Assigned task
Nothing outside the range below should be printed. Output exactly the lines from the line with "unfold D3.timeDays, D3.interval_range." to the line with "- constructor.", both included.

========

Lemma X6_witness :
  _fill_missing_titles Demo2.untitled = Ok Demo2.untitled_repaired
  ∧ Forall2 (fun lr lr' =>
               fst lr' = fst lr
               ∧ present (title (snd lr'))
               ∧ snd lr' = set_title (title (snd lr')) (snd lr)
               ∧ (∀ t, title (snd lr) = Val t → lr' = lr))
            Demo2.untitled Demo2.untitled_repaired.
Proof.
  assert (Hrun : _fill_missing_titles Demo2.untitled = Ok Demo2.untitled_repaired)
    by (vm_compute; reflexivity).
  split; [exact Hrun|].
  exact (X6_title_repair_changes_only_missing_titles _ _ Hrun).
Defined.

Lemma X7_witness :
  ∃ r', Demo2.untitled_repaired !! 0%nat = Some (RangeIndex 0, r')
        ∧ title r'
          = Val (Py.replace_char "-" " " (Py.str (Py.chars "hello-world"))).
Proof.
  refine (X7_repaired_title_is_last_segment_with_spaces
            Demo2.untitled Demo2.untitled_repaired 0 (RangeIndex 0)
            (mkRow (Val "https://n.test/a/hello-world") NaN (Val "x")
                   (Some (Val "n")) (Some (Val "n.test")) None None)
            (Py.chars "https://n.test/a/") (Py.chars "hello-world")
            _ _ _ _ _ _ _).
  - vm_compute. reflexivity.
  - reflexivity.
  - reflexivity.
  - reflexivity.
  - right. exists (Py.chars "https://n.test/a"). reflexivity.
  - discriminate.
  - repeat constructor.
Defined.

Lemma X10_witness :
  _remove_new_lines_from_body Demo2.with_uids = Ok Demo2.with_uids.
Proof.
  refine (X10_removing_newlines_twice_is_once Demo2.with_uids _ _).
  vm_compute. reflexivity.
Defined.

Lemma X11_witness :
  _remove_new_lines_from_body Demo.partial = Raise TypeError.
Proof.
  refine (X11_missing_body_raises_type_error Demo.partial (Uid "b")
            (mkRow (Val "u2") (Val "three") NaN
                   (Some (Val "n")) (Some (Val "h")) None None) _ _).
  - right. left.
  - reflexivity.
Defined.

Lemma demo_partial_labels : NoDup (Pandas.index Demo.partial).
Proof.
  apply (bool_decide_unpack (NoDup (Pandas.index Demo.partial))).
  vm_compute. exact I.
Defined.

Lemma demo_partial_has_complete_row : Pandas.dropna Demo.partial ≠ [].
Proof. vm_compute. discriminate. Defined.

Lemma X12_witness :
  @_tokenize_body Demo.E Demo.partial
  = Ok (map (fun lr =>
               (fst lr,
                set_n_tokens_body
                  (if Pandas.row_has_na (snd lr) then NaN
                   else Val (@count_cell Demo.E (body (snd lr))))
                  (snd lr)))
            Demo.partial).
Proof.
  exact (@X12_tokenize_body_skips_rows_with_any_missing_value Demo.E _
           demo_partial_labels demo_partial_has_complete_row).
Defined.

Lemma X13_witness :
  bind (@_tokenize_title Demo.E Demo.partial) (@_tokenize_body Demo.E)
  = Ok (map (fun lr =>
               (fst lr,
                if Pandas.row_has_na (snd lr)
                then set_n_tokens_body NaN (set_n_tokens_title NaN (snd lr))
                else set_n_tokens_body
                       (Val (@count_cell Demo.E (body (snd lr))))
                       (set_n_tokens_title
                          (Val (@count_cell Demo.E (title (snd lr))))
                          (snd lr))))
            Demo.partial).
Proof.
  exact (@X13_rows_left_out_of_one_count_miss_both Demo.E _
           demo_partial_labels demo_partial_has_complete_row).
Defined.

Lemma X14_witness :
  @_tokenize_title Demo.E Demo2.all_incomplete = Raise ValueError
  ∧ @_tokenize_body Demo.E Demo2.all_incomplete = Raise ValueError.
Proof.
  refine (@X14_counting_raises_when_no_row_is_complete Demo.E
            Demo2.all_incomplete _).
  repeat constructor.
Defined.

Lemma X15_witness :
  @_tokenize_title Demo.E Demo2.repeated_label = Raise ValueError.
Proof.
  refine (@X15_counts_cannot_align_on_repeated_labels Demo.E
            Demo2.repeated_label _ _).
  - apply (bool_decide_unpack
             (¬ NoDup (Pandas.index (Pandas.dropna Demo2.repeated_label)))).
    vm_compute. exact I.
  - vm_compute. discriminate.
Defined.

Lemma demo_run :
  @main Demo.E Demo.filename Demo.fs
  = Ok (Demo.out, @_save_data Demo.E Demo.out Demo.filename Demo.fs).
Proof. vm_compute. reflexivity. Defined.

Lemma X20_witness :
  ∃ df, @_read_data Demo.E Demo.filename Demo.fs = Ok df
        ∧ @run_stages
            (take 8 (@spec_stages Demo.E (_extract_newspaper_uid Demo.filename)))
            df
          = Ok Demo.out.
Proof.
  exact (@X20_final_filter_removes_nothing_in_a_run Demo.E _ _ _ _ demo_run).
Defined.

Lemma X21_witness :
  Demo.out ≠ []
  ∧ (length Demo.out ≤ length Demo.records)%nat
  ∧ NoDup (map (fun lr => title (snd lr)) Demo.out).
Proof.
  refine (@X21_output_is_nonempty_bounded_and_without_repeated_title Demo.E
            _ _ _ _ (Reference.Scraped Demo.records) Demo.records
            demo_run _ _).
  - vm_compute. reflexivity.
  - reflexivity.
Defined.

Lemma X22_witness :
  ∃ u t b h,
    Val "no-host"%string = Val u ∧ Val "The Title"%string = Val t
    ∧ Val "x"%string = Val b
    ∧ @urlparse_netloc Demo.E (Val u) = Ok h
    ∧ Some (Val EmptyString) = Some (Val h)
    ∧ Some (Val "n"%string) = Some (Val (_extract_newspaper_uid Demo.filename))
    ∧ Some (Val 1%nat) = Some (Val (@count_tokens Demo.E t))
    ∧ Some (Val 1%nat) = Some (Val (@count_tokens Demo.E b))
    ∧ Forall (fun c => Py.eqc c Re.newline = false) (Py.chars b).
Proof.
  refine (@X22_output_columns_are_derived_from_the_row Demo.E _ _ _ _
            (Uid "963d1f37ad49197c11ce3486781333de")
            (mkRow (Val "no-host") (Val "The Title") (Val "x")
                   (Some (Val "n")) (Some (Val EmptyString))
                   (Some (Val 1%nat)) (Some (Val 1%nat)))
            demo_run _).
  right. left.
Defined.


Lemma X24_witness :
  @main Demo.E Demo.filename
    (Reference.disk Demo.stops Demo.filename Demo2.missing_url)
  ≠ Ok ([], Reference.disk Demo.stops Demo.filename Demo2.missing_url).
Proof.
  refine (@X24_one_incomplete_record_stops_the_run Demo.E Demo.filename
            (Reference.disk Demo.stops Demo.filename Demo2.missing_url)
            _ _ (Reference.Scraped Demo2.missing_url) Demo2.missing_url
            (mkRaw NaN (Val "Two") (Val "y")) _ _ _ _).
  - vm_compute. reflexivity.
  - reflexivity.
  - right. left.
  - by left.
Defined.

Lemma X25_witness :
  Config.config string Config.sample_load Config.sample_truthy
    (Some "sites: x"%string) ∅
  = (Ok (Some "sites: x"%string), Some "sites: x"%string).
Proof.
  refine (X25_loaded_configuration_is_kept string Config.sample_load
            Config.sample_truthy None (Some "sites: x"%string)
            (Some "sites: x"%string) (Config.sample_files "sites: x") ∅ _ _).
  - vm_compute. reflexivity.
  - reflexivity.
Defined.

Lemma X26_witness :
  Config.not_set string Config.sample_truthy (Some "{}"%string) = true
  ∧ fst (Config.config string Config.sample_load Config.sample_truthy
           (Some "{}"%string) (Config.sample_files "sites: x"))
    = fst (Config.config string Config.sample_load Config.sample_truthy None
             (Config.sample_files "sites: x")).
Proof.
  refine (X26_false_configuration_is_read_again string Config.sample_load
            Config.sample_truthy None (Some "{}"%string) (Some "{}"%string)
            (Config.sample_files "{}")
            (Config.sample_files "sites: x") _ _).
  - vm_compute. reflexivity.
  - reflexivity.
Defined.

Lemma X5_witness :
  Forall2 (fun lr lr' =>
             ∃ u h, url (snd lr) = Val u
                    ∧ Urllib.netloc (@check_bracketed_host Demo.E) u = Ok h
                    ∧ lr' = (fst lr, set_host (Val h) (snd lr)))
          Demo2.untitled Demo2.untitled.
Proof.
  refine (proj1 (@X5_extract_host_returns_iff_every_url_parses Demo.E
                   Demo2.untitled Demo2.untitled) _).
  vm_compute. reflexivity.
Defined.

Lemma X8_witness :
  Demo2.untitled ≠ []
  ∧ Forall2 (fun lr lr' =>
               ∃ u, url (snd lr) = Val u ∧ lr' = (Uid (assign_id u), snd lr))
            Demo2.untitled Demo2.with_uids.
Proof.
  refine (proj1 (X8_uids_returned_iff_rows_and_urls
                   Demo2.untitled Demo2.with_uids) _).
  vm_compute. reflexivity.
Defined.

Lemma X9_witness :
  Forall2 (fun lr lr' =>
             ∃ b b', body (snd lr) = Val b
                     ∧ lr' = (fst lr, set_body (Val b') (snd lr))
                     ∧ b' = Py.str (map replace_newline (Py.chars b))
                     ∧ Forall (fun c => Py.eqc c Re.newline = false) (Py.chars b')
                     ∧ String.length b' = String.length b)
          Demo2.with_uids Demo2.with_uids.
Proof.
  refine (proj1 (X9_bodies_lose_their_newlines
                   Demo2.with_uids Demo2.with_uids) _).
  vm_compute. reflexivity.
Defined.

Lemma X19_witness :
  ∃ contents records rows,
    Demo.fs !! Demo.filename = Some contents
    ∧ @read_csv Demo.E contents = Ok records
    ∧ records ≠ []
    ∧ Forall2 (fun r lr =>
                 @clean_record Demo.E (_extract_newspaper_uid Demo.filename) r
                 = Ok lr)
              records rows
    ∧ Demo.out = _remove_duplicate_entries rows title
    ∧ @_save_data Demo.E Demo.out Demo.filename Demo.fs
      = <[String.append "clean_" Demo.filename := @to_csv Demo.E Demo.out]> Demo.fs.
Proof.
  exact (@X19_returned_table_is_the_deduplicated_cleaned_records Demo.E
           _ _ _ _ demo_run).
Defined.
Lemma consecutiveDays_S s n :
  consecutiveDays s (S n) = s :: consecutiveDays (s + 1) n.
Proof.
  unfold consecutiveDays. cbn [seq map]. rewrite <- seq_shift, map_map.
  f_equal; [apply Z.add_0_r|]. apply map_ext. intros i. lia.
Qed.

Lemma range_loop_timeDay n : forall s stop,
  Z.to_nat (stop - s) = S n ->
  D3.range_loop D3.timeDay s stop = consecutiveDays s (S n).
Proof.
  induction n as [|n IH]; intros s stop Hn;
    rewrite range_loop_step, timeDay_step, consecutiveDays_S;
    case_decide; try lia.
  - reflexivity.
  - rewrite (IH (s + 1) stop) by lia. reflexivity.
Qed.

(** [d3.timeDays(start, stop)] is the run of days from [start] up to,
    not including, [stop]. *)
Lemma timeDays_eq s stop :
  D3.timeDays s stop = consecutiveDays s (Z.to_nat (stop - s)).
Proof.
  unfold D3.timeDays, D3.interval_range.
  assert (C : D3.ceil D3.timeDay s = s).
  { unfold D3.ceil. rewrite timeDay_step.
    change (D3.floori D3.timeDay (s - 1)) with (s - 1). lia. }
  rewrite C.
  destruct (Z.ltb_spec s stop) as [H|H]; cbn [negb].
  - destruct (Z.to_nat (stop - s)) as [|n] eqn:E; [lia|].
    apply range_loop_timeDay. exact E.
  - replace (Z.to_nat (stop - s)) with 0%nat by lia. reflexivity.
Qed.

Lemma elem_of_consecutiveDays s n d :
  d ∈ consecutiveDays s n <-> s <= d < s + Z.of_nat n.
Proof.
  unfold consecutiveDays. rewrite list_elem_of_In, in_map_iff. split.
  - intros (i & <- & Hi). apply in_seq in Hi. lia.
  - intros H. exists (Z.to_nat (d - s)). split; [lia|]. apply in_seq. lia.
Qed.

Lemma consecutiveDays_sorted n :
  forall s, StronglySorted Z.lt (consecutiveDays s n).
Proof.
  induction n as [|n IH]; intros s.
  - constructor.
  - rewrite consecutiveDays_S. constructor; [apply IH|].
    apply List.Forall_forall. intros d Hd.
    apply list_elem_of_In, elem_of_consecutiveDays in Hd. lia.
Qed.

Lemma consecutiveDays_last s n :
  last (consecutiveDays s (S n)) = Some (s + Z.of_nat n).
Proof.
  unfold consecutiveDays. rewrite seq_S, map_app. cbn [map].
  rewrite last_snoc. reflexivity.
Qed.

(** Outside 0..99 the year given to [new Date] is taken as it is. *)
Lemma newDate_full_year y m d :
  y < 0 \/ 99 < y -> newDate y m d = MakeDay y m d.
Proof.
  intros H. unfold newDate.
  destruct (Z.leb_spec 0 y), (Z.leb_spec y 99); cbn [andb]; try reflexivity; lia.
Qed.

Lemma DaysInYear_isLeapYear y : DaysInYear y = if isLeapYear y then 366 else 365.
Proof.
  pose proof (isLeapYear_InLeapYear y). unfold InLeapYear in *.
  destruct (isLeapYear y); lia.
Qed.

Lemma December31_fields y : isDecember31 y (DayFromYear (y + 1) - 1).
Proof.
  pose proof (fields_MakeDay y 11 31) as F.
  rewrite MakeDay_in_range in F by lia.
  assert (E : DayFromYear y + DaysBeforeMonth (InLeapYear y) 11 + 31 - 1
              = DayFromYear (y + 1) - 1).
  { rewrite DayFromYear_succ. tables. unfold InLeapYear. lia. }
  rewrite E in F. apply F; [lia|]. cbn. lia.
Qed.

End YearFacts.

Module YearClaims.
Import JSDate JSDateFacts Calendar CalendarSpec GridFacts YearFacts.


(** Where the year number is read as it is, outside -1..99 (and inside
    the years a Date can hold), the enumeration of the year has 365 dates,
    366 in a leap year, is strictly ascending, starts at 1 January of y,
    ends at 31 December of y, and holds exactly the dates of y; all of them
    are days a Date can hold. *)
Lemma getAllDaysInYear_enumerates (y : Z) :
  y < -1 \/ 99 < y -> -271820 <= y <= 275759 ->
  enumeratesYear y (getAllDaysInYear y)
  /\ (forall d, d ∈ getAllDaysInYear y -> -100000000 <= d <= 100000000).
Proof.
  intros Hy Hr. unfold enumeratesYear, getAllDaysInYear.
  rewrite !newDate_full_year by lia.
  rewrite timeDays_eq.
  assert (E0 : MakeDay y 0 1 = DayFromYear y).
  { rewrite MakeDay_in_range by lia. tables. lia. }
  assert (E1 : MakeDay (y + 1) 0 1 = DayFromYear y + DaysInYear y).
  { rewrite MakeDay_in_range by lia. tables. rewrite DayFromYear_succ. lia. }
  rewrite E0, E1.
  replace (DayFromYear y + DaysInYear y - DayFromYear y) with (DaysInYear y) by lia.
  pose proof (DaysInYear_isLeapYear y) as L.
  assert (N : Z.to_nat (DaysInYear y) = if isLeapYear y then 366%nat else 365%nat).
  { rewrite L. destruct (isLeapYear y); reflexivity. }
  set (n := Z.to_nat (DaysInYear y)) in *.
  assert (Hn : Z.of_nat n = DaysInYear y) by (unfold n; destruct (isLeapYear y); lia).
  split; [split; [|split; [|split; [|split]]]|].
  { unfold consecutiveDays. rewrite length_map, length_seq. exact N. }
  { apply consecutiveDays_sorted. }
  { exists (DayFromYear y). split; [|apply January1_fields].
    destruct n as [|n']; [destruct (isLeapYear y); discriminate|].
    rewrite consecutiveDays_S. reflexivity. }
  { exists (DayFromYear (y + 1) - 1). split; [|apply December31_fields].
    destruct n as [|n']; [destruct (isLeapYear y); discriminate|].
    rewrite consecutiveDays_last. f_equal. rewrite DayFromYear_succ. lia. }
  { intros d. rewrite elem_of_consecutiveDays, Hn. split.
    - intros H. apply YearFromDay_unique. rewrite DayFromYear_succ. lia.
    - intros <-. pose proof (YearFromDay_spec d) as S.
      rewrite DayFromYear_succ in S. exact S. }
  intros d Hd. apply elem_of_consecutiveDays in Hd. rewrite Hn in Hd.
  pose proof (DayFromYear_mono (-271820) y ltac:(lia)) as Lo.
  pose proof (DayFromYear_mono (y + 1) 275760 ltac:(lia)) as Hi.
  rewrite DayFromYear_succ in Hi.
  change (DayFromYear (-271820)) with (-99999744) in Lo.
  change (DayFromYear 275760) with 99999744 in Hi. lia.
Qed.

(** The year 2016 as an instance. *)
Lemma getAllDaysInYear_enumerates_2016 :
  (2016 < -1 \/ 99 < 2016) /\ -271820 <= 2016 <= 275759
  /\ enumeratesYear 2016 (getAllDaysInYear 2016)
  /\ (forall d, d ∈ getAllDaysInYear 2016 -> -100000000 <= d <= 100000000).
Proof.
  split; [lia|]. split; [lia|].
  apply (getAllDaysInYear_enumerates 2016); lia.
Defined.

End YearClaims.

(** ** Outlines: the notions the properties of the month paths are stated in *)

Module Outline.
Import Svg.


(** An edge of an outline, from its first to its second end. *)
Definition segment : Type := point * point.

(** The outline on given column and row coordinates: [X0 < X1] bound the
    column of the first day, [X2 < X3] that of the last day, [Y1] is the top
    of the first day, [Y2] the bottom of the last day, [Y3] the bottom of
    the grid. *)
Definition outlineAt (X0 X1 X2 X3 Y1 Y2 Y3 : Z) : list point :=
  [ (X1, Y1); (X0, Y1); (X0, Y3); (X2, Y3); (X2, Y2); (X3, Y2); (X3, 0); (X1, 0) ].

========

Solution
  unfold D3.timeDays, D3.interval_range.
  assert (C : D3.ceil D3.timeDay s = s).
  { unfold D3.ceil. rewrite timeDay_step.
    change (D3.floori D3.timeDay (s - 1)) with (s - 1). lia. }
  rewrite C.
  destruct (Z.ltb_spec s stop) as [H|H]; cbn [negb].
  - destruct (Z.to_nat (stop - s)) as [|n] eqn:E; [lia|].
    apply range_loop_timeDay. exact E.
  - replace (Z.to_nat (stop - s)) with 0%nat by lia. reflexivity.
Qed.

Lemma elem_of_consecutiveDays s n d :
  d ∈ consecutiveDays s n <-> s <= d < s + Z.of_nat n.
Proof.
  unfold consecutiveDays. rewrite list_elem_of_In, in_map_iff. split.
  - intros (i & <- & Hi). apply in_seq in Hi. lia.
  - intros H. exists (Z.to_nat (d - s)). split; [lia|]. apply in_seq. lia.
Qed.

Lemma consecutiveDays_sorted n :
  forall s, StronglySorted Z.lt (consecutiveDays s n).
Proof.
  induction n as [|n IH]; intros s.
  - constructor.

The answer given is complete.